Work instructions
Every line of the data must appear again in the answer, exactly as written.
(Material shown begins)
(** * PlayList (util/tracklist.py): a shallow embedding and its properties

    The class [PlayList] owns a list of track references, an index into
    it, the track being timed and a pause flag.  Track objects are shared
    mutable Python objects: the same object may sit in [track_list], be
    [current_track], and be held by the caller.  The embedding therefore
    keeps a store of track objects addressed by reference, and every
    method is a computation that threads the whole state and may raise.

    Numbers ([time.time()], [Track.time], [Track.start], [Track.pause],
    offsets) are integers here: the clock is read in whole ticks. *)

From Stdlib Require Import ZArith Lia DecimalString DecimalPos DecimalZ.
From stdpp Require Import base list gmap strings sorting.

Open Scope Z_scope.

(** ** Track objects *)

(** The value of [Track.id]; only its truth value is used by the class. *)
Inductive ident :=
| IdNone
| IdStr (s : string)
| IdInt (z : Z).

Definition truthy (i : ident) : bool :=
  match i with
  | IdNone => false
  | IdStr s => negb (String.eqb s "")
  | IdInt z => negb (z =? 0)
  end.

Module Track.
Record t := mk {
  id : ident;
  title : string;
  owner : string;
  time : Z;
  start : Z;
  pause : Z
}.

Definition set_owner (o : string) (x : t) : t :=
  mk (id x) (title x) o (time x) (start x) (pause x).
Definition set_start (v : Z) (x : t) : t :=
  mk (id x) (title x) (owner x) (time x) v (pause x).
Definition set_pause (v : Z) (x : t) : t :=
  mk (id x) (title x) (owner x) (time x) (start x) v.
End Track.

(** A reference to a track object, and the store of all track objects. *)
Definition ref := nat.
Definition Heap := ref -> Track.t.

Definition upd (h : Heap) (r : ref) (x : Track.t) : Heap :=
  fun r' => if Nat.eqb r' r then x else h r'.

(** ** Python sequences *)

Definition len {A} (l : list A) : Z := Z.of_nat (length l).

(** [l[i]]: a negative index counts from the end; [None] is IndexError. *)
Definition py_getitem {A} (l : list A) (i : Z) : option A :=
  if 0 <=? i then l !! Z.to_nat i
  else if 0 <=? len l + i then l !! Z.to_nat (len l + i)
  else None.

(** [del l[i]]: same index rule; [None] is IndexError. *)
Definition py_delitem {A} (l : list A) (i : Z) : option (list A) :=
  if 0 <=? i then
    if i <? len l then Some (delete (Z.to_nat i) l) else None
  else if 0 <=? len l + i then Some (delete (Z.to_nat (len l + i)) l)
  else None.

(** [range(a, b)] *)
Definition py_range (a b : Z) : list Z :=
  map (fun k => a + Z.of_nat k) (seq 0 (Z.to_nat (b - a))).

(** [sorted(l, reverse=True)] on integers *)
Definition Zge_dec_rel (x y : Z) : Prop := y <= x.
#[local] Instance Zge_dec_rel_dec x y : Decision (Zge_dec_rel x y).
Proof. unfold Zge_dec_rel. apply _. Defined.

Definition sorted_reverse (l : list Z) : list Z := merge_sort Zge_dec_rel l.

(** [str(i)] and [int(s)] on integers; [None] is ValueError. *)
Definition py_str (i : Z) : string := NilZero.string_of_int (Z.to_int i).
Definition py_int (s : string) : option Z :=
  option_map Z.of_int (NilZero.int_of_string s).

(** ** Values held by the dictionary that [delete] returns *)
Inductive pyval :=
| VStr (s : string)
| VInt (z : Z)
| VList (l : list string).

(** ** The state of a [PlayList] object, with the track store *)
Record State := mkState {
  track_list : list ref;
  track_index : Z;
  current_track : option ref;
  is_paused : bool;
  heap : Heap
}.

Definition with_track_list (l : list ref) (s : State) : State :=
  mkState l (track_index s) (current_track s) (is_paused s) (heap s).
Definition with_track_index (i : Z) (s : State) : State :=
  mkState (track_list s) i (current_track s) (is_paused s) (heap s).
Definition with_current_track (c : option ref) (s : State) : State :=
  mkState (track_list s) (track_index s) c (is_paused s) (heap s).
Definition with_is_paused (b : bool) (s : State) : State :=
  mkState (track_list s) (track_index s) (current_track s) b (heap s).
Definition with_heap (h : Heap) (s : State) : State :=
  mkState (track_list s) (track_index s) (current_track s) (is_paused s) h.

(** ** Computations: state passing with exceptions

    A raised exception keeps the state as it was when it was raised: the
    assignments made before the raise stay. *)
Inductive exn := IndexError | AttributeError | ValueError.

Inductive outcome (A : Type) :=
| Ret (a : A)
| Raise (e : exn).
Arguments Ret {A} a.
Arguments Raise {A} e.

Definition M (A : Type) : Type := State -> outcome A * State.

Definition ret {A} (a : A) : M A := fun s => (Ret a, s).
Definition raise {A} (e : exn) : M A := fun s => (Raise e, s).
Definition bind {A B} (m : M A) (k : A -> M B) : M B :=
  fun s => match m s with
           | (Ret a, s') => k a s'
           | (Raise e, s') => (Raise e, s')
           end.
Definition get : M State := fun s => (Ret s, s).
Definition modify (f : State -> State) : M unit := fun s => (Ret tt, f s).
Definition lift {A} (e : exn) (o : option A) : M A :=
  match o with Some a => ret a | None => raise e end.

Notation "'do' x <- m ; k" := (bind m (fun x => k))
  (at level 10, x name, m at level 100, k at level 200).
Notation "m ;; k" := (bind m (fun _ => k))
  (at level 100, k at level 200, right associativity).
(Material shown ends)
Response below
(** * PlayList (util/tracklist.py): a shallow embedding and its properties

    The class [PlayList] owns a list of track references, an index into
    it, the track being timed and a pause flag.  Track objects are shared
    mutable Python objects: the same object may sit in [track_list], be
    [current_track], and be held by the caller.  The embedding therefore
    keeps a store of track objects addressed by reference, and every
    method is a computation that threads the whole state and may raise.

    Numbers ([time.time()], [Track.time], [Track.start], [Track.pause],
    offsets) are integers here: the clock is read in whole ticks. *)

From Stdlib Require Import ZArith Lia DecimalString DecimalPos DecimalZ.
From stdpp Require Import base list gmap strings sorting.

Open Scope Z_scope.

(** ** Track objects *)

(** The value of [Track.id]; only its truth value is used by the class. *)
Inductive ident :=
| IdNone
| IdStr (s : string)
| IdInt (z : Z).

Definition truthy (i : ident) : bool :=
  match i with
  | IdNone => false
  | IdStr s => negb (String.eqb s "")
  | IdInt z => negb (z =? 0)
  end.

Module Track.
Record t := mk {
  id : ident;
  title : string;
  owner : string;
  time : Z;
  start : Z;
  pause : Z
}.

Definition set_owner (o : string) (x : t) : t :=
  mk (id x) (title x) o (time x) (start x) (pause x).
Definition set_start (v : Z) (x : t) : t :=
  mk (id x) (title x) (owner x) (time x) v (pause x).
Definition set_pause (v : Z) (x : t) : t :=
  mk (id x) (title x) (owner x) (time x) (start x) v.
End Track.

(** A reference to a track object, and the store of all track objects. *)
Definition ref := nat.
Definition Heap := ref -> Track.t.

Definition upd (h : Heap) (r : ref) (x : Track.t) : Heap :=
  fun r' => if Nat.eqb r' r then x else h r'.

(** ** Python sequences *)

Definition len {A} (l : list A) : Z := Z.of_nat (length l).

(** [l[i]]: a negative index counts from the end; [None] is IndexError. *)
Definition py_getitem {A} (l : list A) (i : Z) : option A :=
  if 0 <=? i then l !! Z.to_nat i
  else if 0 <=? len l + i then l !! Z.to_nat (len l + i)
  else None.

(** [del l[i]]: same index rule; [None] is IndexError. *)
Definition py_delitem {A} (l : list A) (i : Z) : option (list A) :=
  if 0 <=? i then
    if i <? len l then Some (delete (Z.to_nat i) l) else None
  else if 0 <=? len l + i then Some (delete (Z.to_nat (len l + i)) l)
  else None.

(** [range(a, b)] *)
Definition py_range (a b : Z) : list Z :=
  map (fun k => a + Z.of_nat k) (seq 0 (Z.to_nat (b - a))).

(** [sorted(l, reverse=True)] on integers *)
Definition Zge_dec_rel (x y : Z) : Prop := y <= x.
#[local] Instance Zge_dec_rel_dec x y : Decision (Zge_dec_rel x y).
Proof. unfold Zge_dec_rel. apply _. Defined.

Definition sorted_reverse (l : list Z) : list Z := merge_sort Zge_dec_rel l.

(** [str(i)] and [int(s)] on integers; [None] is ValueError. *)
Definition py_str (i : Z) : string := NilZero.string_of_int (Z.to_int i).
Definition py_int (s : string) : option Z :=
  option_map Z.of_int (NilZero.int_of_string s).

(** ** Values held by the dictionary that [delete] returns *)
Inductive pyval :=
| VStr (s : string)
| VInt (z : Z)
| VList (l : list string).

(** ** The state of a [PlayList] object, with the track store *)
Record State := mkState {
  track_list : list ref;
  track_index : Z;
  current_track : option ref;
  is_paused : bool;
  heap : Heap
}.

Definition with_track_list (l : list ref) (s : State) : State :=
  mkState l (track_index s) (current_track s) (is_paused s) (heap s).
Definition with_track_index (i : Z) (s : State) : State :=
  mkState (track_list s) i (current_track s) (is_paused s) (heap s).
Definition with_current_track (c : option ref) (s : State) : State :=
  mkState (track_list s) (track_index s) c (is_paused s) (heap s).
Definition with_is_paused (b : bool) (s : State) : State :=
  mkState (track_list s) (track_index s) (current_track s) b (heap s).
Definition with_heap (h : Heap) (s : State) : State :=
  mkState (track_list s) (track_index s) (current_track s) (is_paused s) h.

(** ** Computations: state passing with exceptions

    A raised exception keeps the state as it was when it was raised: the
    assignments made before the raise stay. *)
Inductive exn := IndexError | AttributeError | ValueError.

Inductive outcome (A : Type) :=
| Ret (a : A)
| Raise (e : exn).
Arguments Ret {A} a.
Arguments Raise {A} e.

Definition M (A : Type) : Type := State -> outcome A * State.

Definition ret {A} (a : A) : M A := fun s => (Ret a, s).
Definition raise {A} (e : exn) : M A := fun s => (Raise e, s).
Definition bind {A B} (m : M A) (k : A -> M B) : M B :=
  fun s => match m s with
           | (Ret a, s') => k a s'
           | (Raise e, s') => (Raise e, s')
           end.
Definition get : M State := fun s => (Ret s, s).
Definition modify (f : State -> State) : M unit := fun s => (Ret tt, f s).
Definition lift {A} (e : exn) (o : option A) : M A :=
  match o with Some a => ret a | None => raise e end.

Notation "'do' x <- m ; k" := (bind m (fun x => k))
  (at level 10, x name, m at level 100, k at level 200).
Notation "m ;; k" := (bind m (fun _ => k))
  (at level 100, k at level 200, right associativity).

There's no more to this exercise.